* Task: The required output is a single number: how many lines of the material contain the string "exists".

┏━━

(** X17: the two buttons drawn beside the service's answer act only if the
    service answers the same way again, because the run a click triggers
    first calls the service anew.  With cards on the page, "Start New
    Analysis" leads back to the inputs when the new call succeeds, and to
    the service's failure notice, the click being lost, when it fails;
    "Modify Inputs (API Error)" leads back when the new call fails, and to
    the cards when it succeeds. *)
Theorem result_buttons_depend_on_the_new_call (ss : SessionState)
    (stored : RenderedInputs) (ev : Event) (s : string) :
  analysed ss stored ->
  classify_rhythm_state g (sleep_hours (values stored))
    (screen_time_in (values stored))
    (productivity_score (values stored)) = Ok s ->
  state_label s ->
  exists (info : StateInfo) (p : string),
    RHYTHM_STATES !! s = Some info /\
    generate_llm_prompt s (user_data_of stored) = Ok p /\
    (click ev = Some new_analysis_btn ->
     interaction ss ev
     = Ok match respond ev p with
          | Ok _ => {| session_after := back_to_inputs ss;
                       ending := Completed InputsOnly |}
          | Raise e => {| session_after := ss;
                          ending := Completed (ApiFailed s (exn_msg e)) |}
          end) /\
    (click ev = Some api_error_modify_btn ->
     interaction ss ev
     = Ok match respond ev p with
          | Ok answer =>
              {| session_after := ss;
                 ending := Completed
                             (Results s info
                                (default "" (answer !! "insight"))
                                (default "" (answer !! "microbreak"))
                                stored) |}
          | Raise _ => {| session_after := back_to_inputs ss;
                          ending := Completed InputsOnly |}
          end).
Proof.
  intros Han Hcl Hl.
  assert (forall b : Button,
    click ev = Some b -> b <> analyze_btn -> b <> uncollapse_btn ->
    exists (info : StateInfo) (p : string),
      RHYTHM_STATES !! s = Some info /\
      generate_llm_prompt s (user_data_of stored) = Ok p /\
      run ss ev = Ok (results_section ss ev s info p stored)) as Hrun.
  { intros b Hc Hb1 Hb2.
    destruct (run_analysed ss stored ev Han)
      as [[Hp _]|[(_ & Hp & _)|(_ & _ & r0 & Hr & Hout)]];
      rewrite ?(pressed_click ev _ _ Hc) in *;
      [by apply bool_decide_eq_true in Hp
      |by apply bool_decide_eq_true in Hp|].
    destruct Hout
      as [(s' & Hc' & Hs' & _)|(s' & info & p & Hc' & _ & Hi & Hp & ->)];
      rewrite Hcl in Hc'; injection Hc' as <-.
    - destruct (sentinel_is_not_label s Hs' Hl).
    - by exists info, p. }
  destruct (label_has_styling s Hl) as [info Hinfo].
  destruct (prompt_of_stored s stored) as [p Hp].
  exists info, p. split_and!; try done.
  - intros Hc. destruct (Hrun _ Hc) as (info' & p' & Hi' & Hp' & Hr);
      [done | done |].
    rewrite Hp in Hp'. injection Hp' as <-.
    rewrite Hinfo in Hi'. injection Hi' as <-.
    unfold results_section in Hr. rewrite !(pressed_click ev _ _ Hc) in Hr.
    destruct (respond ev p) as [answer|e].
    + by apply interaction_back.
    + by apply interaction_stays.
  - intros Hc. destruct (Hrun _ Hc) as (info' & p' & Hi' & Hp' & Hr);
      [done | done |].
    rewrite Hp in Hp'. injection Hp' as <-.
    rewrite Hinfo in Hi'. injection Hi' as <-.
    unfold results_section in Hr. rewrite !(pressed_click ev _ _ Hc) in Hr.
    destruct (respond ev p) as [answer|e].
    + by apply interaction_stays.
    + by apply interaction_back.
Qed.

┗━━

* Answer section: 4